(Collected data)
Definition check_gap_ref (s : EvidenceSnapshot) (lookup : AttemptLookup) (ref : EvidenceGapRef) : result unit :=
  match select (gap_matches_record ref) (es_evidence_records s) with
  | [GapRecord gap] =>
      _ ← check_reference_attempt lookup (gr_collector_attempt_id ref) (gr_collector_tool_name ref)
            (gr_collector_tool_version ref) (gr_collector_attempt_at ref);
      _ ← guard_or (AthenaValidationError "EvidenceGapRef.evidenceScope must match the resolved gap scope")
            (bool_decide (ge_evidence_scope gap = gr_evidence_scope ref));
      _ ← guard_or (AthenaValidationError "EvidenceGapRef.expectedRecordType must match the resolved gap")
            (String.eqb (ge_expected_record_type gap) (gr_expected_record_type ref));
      _ ← guard_or (AthenaValidationError "EvidenceGapRef.gapReason must match the resolved gap")
            (String.eqb (ge_gap_reason gap) (gr_gap_reason ref));
      _ ← guard_or (AthenaValidationError "EvidenceGapRef.collectorIdentityEvidenceRef must match the resolved gap")
            (String.eqb (ge_collector_identity_evidence_ref gap) (gr_collector_identity_evidence_ref ref));
      guard_or (AthenaValidationError "EvidenceGapRef failure payload fields must match the resolved gap")
        (bool_decide (ge_failure_payload_digest gap = gr_failure_payload_digest ref) &&
         bool_decide (ge_failure_payload_pointer gap = gr_failure_payload_pointer ref))
  | _ => Raise (AthenaValidationError "EvidenceGapRef must resolve exactly once to a gap in the current snapshot")
  end.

- [PROMPT] Word for word, retype each record.

- [THE ANSWER]
Definition check_gap_ref (s : EvidenceSnapshot) (lookup : AttemptLookup) (ref : EvidenceGapRef) : result unit :=
  match select (gap_matches_record ref) (es_evidence_records s) with
  | [GapRecord gap] =>
      _ ← check_reference_attempt lookup (gr_collector_attempt_id ref) (gr_collector_tool_name ref)
            (gr_collector_tool_version ref) (gr_collector_attempt_at ref);
      _ ← guard_or (AthenaValidationError "EvidenceGapRef.evidenceScope must match the resolved gap scope")
            (bool_decide (ge_evidence_scope gap = gr_evidence_scope ref));
      _ ← guard_or (AthenaValidationError "EvidenceGapRef.expectedRecordType must match the resolved gap")
            (String.eqb (ge_expected_record_type gap) (gr_expected_record_type ref));
      _ ← guard_or (AthenaValidationError "EvidenceGapRef.gapReason must match the resolved gap")
            (String.eqb (ge_gap_reason gap) (gr_gap_reason ref));
      _ ← guard_or (AthenaValidationError "EvidenceGapRef.collectorIdentityEvidenceRef must match the resolved gap")
            (String.eqb (ge_collector_identity_evidence_ref gap) (gr_collector_identity_evidence_ref ref));
      guard_or (AthenaValidationError "EvidenceGapRef failure payload fields must match the resolved gap")
        (bool_decide (ge_failure_payload_digest gap = gr_failure_payload_digest ref) &&
         bool_decide (ge_failure_payload_pointer gap = gr_failure_payload_pointer ref))
  | _ => Raise (AthenaValidationError "EvidenceGapRef must resolve exactly once to a gap in the current snapshot")
  end.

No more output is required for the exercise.